Abstract

Patients with Chronic Diastolic Heart Failure (cDHF) have multiple risk factors & can develop conduction disturbances that necessitate pacemaker insertion (PMI). Heart failure outcomes after PMI are poorly understood. We sought to determine the 30-Day Readmission rate (30-DRr) & outcomes of patients with Sick Sinus Syndrome (SSS) with co-existing cDHF who underwent PMI. Using the 2017 & 2018 National Readmission Database, we conducted a retrospective analysis of patient discharges with SSS who underwent pacemaker insertion as a principal diagnosis and cDHF as a secondary diagnosis. Readmission was defined as the first admission to any hospital within 30 days of the index admission. Same-day admissions and discharges excluded. The primary outcome was 30DRr, while secondary outcomes were readmission mortality rate, most common diagnoses for readmission, and resource utilization defined by length of stay (average and total), patient charge (average and total), and total hospital cost (average and total). There was a total of 9,441 index hospitalization for SSS with coexisting cDHF who underwent pacemaker insertion &; the mean age was 79.7 yrs. & 62.9% of patients were females.

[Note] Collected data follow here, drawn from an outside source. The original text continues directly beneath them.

(* ===== verification/EvalFacts.v ===== *)
(** * Evaluation against a reference semantics

    [denote] gives the value of an expression the way a textbook would: no
    context, no error state, no field of another type left over.  The
    evaluator of src/db/ql_exec.go agrees with it. *)

From S2P Require Import Prelude.
From S2P Require Import GoBytes.
From S2P Require Import Encode.
From S2P Require Import QLNode.
From S2P Require Import Eval.

Inductive sval := SInt (n : Z) | SStr (s : bytes).

Definition val_of (v : Value) : option sval :=
  if v_Type v =? TYPE_INT64 then Some (SInt (v_I64 v))
  else if v_Type v =? TYPE_BYTES then Some (SStr (v_Str v)) else None.

Fixpoint assoc (cols : list bytes) (vals : list Value) (col : bytes) : option Value :=
  match cols, vals with
  | c :: cols, v :: vals => if decide (c = col) then Some v else assoc cols vals col
  | _, _ => None
  end.

Definition scmp (a b : sval) : option Z :=
  match a, b with
  | SInt x, SInt y => Some (int_compare x y)
  | SStr x, SStr y => Some (bytes_compare x y)
  | _, _ => None
  end.

(** Lexicographic; what follows the first difference is not evaluated. *)
Fixpoint tcmp (l1 l2 : list (option sval)) : option Z :=
  match l1, l2 with
  | a :: l1, b :: l2 =>
      x ← a; y ← b; c ← scmp x y; if c =? 0 then tcmp l1 l2 else Some c
  | _, _ => Some 0
  end.

Definition holds (op r : Z) : bool :=
  if op =? QL_CMP_EQ then r =? 0 else if op =? QL_CMP_NE then negb (r =? 0)
  else if op =? QL_CMP_GE then 0 <=? r else if op =? QL_CMP_GT then 0 <? r
  else if op =? QL_CMP_LE then r <=? 0 else r <? 0.

Definition arith (op : Z) (a b : sval) : option sval :=
  match a, b with
  | SInt x, SInt y =>
      if op =? QL_ADD then Some (SInt (i64 (x + y)))
      else if op =? QL_SUB then Some (SInt (i64 (x - y)))
      else if op =? QL_MUL then Some (SInt (i64 (x * y)))
      else if y =? 0 then None
      else if op =? QL_DIV then Some (SInt (i64 (Z.quot x y)))
      else Some (SInt (i64 (Z.rem x y)))
  | SStr x, SStr y => if op =? QL_ADD then Some (SStr (x ++ y)) else None
  | _, _ => None
  end.

Definition as_int (v : option sval) : option Z :=
  match v with Some (SInt n) => Some n | _ => None end.

Definition logic (op : Z) (a b : option sval) : option sval :=
  x ← as_int a;
  if (op =? QL_AND) && (x =? 0) then Some (SInt 0)
  else if (op =? QL_OR) && negb (x =? 0) then Some (SInt 1)
  else y ← as_int b; Some (SInt (b2i (negb (y =? 0)))).
(* ===== verification/PagerProps.v ===== *)
(** * What the pages of the file promise *)

From S2P Require Import Prelude.
From S2P Require Import GoBytes.
From S2P Require Import BNode.
From S2P Require Import BTree.
From S2P Require Import BTreeRep.
From S2P Require Import Conflict.
From S2P Require Import Pager.
From S2P Require Import PagerFacts.
From S2P Require Import FreeListFacts.
From S2P Require Import FreeListOps.
From S2P Require Import PagerStore.

(** The state of an empty file after [Open]: no mapping, the meta page and one
    free list node reserved. *)
Definition new_pager : Pager := mkPager [] [] 2 0 ∅ (mkFreeList 1 0 1 0 0 0 0).

Lemma new_pager_inv : fl_inv new_pager 0 [1] [] /\ settled 0 [1] [].
Proof.
  split; [|by split; cbn; lia]. constructor; try done; cbn; try lia.
  - split; [lia|reflexivity].
  - intros n ->%list_elem_of_singleton. exists (make BTREE_PAGE_SIZE). split; [done|].
    unfold len, make. by rewrite length_replicate.
  - apply NoDup_singleton.
  - intros p ->%list_elem_of_singleton. unfold bound. cbn. lia.
  - split; [done|]. set_solver.
  - unfold bound. cbn. lia.
Qed.

Lemma new_pager_ok r : Z.of_nat r < 2 ^ 32 -> pager_ok new_pager ∅ r.
Proof.
  intros Hr. destruct new_pager_inv as [I Hs]. exists 0%nat, [1], []. split_and!; auto; [done|].
  unfold fl_room, bound. cbn. lia.
Qed.

(** One request of the tree to its callbacks, with the pages the tree then
    has: the map of live pages. *)
Inductive tree_request : Pager * heap -> Pager * heap -> Prop :=
| req_new db m c db' p :
    len c = BTREE_PAGE_SIZE -> pageAlloc db c = Ok (db', p) -> tree_request (db, m) (db', <[p := c]> m)
| req_del db m p db' :
    is_Some (m !! p) -> PushTail db p = Ok db' -> tree_request (db, m) (db', delete p m).

Lemma request_ok db m r s : pager_ok db m (S r) -> tree_request (db, m) s -> pager_ok s.1 s.2 r.
Proof.
  intros Hok Hreq. inversion Hreq as [? ? c db' p Hc E|? ? p db' Hp E]; subst; cbn.
  - destruct (pageAlloc_live db m r c Hok Hc) as (db2 & p2 & E2 & _ & _ & H). congruence.
  - destruct (PushTail_live db m r p Hok Hp) as (db2 & E2 & H). congruence.
Qed.

Lemma requests_ok n db m r s : pager_ok db m (n + r) -> nsteps tree_request n (db, m) s -> pager_ok s.1 s.2 r.
Proof.
  intros Hok Hs. remember (db, m) as s0 eqn:E. revert db m E Hok.
  induction Hs as [|n s0 [db1 m1] s2 H1 _ IH]; intros db m -> Hok; [done|].
  by apply (IH db1 m1), (request_ok db m (n + r) (db1, m1)).
Qed.

(** C25.  Over the pages of the file and its free list, any sequence of
    allocations and deallocations by a tree that only deallocates its own
    pages is safe: afterwards every page in use still reads back what was
    written to it, allocating returns a page that is not in use (page 0, the
    meta page, never), and deallocating a page in use does not fail.  Nothing
    else in the list's nodes, its growth or its reuse of its own pages can
    touch a page of the tree. *)
Theorem pages_in_use_safe db m n r db' m' :
  pager_ok db m (n + S r) -> nsteps tree_request n (db, m) (db', m') ->
  (forall p c, m' !! p = Some c -> pageRead db' p = Ok c) /\
  (forall c, len c = BTREE_PAGE_SIZE ->
     exists db2 p, pageAlloc db' c = Ok (db2, p) /\ m' !! p = None /\ 0 < p) /\
  (forall p, is_Some (m' !! p) -> exists db2, PushTail db' p = Ok db2).
Proof.
  intros Hok Hs. pose proof (requests_ok _ _ _ _ _ Hok Hs) as H. cbn in H. split_and!.
  - intros p c Hp. by eapply pageRead_live.
  - intros c Hc. destruct (pageAlloc_live db' m' r c H Hc) as (db2 & p & E & Hp & Hn & _).
    exists db2, p. split_and!; auto. lia.
  - intros p Hp. destruct (PushTail_live db' m' r p H Hp) as (db2 & E & _). by exists db2.
Qed.

(** Allocation of two pages and deallocation of the first one. *)
Definition page_of (b : byte) : bytes := replicate 4096 b.

Example pages_in_use_safe_witness :
  exists db', nsteps tree_request 3 (new_pager, ∅)
      (db', delete 2 (<[3 := page_of Byte.x02]> (<[2 := page_of Byte.x01]> ∅))) /\
    pageRead db' 3 = Ok (page_of Byte.x02).
Proof.
  assert (exists db1, pageAlloc new_pager (page_of Byte.x01) = Ok (db1, 2) /\
    exists db2, pageAlloc db1 (page_of Byte.x02) = Ok (db2, 3) /\
    exists db3, PushTail db2 2 = Ok db3) as (db1 & E1 & db2 & E2 & db3 & E3).
  { eexists. split; [vm_compute; reflexivity|]. eexists. split; [vm_compute; reflexivity|].
    eexists. vm_compute. reflexivity. }
  assert (nsteps tree_request 3 (new_pager, ∅)
      (db3, delete 2 (<[3 := page_of Byte.x02]> (<[2 := page_of Byte.x01]> ∅)))) as Hs.
  { eapply nsteps_l; [eapply req_new; [|exact E1]; reflexivity|].
    eapply nsteps_l; [eapply req_new; [|exact E2]; reflexivity|].
    eapply nsteps_l; [apply req_del; [|exact E3]|apply nsteps_O].
    rewrite lookup_insert_ne, lookup_insert_eq by done. by eexists. }
  exists db3. split; [exact Hs|].
  destruct (pages_in_use_safe new_pager ∅ 3 4 db3 _ (new_pager_ok 8 ltac:(lia)) Hs) as (Hread & _ & _).
  apply Hread. rewrite lookup_delete_ne, lookup_insert_eq by done. reflexivity.
Defined.

(** C26.  What [PopHead] hands out is either nothing or the oldest page of the
    queue, and then that page was freed at a version that the oldest reader
    does not see ([maxVer]), was in the list before the last [SetMaxVer] (so
    not freed by the running transaction), has no pending update, and has left
    the list; the list stays well formed, even when its own emptied head node
    is recycled into its tail. *)
Theorem PopHead_reuse_safe db o chain items :
  fl_inv db o chain items -> settled o chain items -> fl_room db 1 3 ->
  exists db' ptr, PopHead db = Ok (db', ptr) /\
    (ptr = 0 \/
     exists ver rest, items = (ptr, ver) :: rest /\ ver <= fl_maxVer (pg_free db) /\
       fl_headSeq (pg_free db) < fl_maxSeq (pg_free db) /\ pg_updates db !! ptr = None) /\
    exists o' chain' items', fl_inv db' o' chain' items' /\ settled o' chain' items' /\
      (ptr <> 0 -> ptr ∉ chain' /\ ptr ∉ items'.*1).
Proof.
  intros I Hs Hr. destruct (PopHead_ok db o chain items I Hs Hr) as
    (db' & ptr & o' & chain' & items' & E & Htk & (I' & Hs' & _) & _ & Hptr).
  exists db', ptr. split; [done|]. split; [exact Htk|]. exists o', chain', items'. split; [done|].
  split; [done|]. intros Hp. destruct (Hptr Hp) as (_ & _ & Hn & _). by apply not_elem_of_app in Hn.
Qed.

(** A file of three pages: the list node 1 holds page 2, freed at version 1. *)
Definition one_free_node : bytes :=
  match setItem (make BTREE_PAGE_SIZE) 0 2 1 with Ok c => c | _ => [] end.
Definition one_free : Pager :=
  mkPager (make BTREE_PAGE_SIZE ++ one_free_node ++ make BTREE_PAGE_SIZE) [mkChunk 0 (2 ^ 26)] 3 0 ∅
    (mkFreeList 1 0 1 1 1 1 2).

Lemma one_free_inv : fl_inv one_free 0 [1] [(2, 1)] /\ settled 0 [1] [(2, 1)].
Proof.
  assert (view one_free 1 = Some one_free_node) as V1 by (vm_compute; reflexivity).
  assert (view one_free 2 = Some (make BTREE_PAGE_SIZE)) as V2 by (vm_compute; reflexivity).
  split; [|by split; cbn; lia]. constructor.
  - split; [lia|reflexivity].
  - reflexivity.
  - reflexivity.
  - reflexivity.
  - by split.
  - reflexivity.
  - change (0 + 1 <= 255 * 1)%nat. lia.
  - intros [|k] e j i Hk Hj Hi; [|done]. injection Hk as <-.
    assert (j = 0%nat /\ i = 0%nat) as [-> ->] by lia. exists 1, one_free_node.
    split; [done|]. split; [exact V1|]. vm_compute. reflexivity.
  - intros [|j] n n' H1 H2; done.
  - intros n ->%list_elem_of_singleton. exists one_free_node. split; [exact V1|]. vm_compute. reflexivity.
  - apply (bool_decide_unpack _). vm_compute. done.
  - change (forall p, p ∈ [1; 2] -> 0 < p < 3). intros p. rewrite elem_of_cons, list_elem_of_singleton. lia.
  - by split.
  - intros [|k] p v Hk _; [|done]. injection Hk as <- <-. split; [done|].
    exists (make BTREE_PAGE_SIZE). split; [exact V2|]. vm_compute. reflexivity.
  - done.
  - done.
  - by split.
  - unfold bound. cbn. lia.
Qed.

Example PopHead_reuse_safe_witness :
  (exists db', PopHead one_free = Ok (db', 2)) /\
  exists db' ptr, PopHead one_free = Ok (db', ptr) /\
    (ptr = 0 \/
     exists ver rest, [(2, 1)] = (ptr, ver) :: rest /\ ver <= fl_maxVer (pg_free one_free) /\
       fl_headSeq (pg_free one_free) < fl_maxSeq (pg_free one_free) /\ pg_updates one_free !! ptr = None) /\
    exists o' chain' items', fl_inv db' o' chain' items' /\ settled o' chain' items' /\
      (ptr <> 0 -> ptr ∉ chain' /\ ptr ∉ items'.*1).
Proof.
  split; [eexists; vm_compute; reflexivity|].
  apply (PopHead_reuse_safe one_free 0 [1] [(2, 1)]);
    [apply one_free_inv|apply one_free_inv|split; vm_compute; done].
Defined.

In-hospital mortality rate for index admission was 1.05%, while 30-DRr was 10.8% (Figure 1). Among this group of readmitted patients, In-hospital mortality rate was 4.4%, compared to index admission(4.4% vs. 1.05%, adjusted p=0.004, OR; 3.4, CI; 1.5-7.8). The total hospital days associated with readmission were 5,368 days, with a total hospital cost of $12,100,000 & a total patient's economic burden of $49,100,000. Patients admitted for SSS with coexisting cDHF who underwent PMI showed a high readmission rate with increased mortality. In addition, coexisting chronic kidney disease (CKD), atrial fibrillation, chronic right ventricular pacing, valvular disease, cardiac amyloid, ischemic heart disease may contribute to a greater risk of DHF. Risk factor modification & SGLT2i may lower the risk of HF & readmission.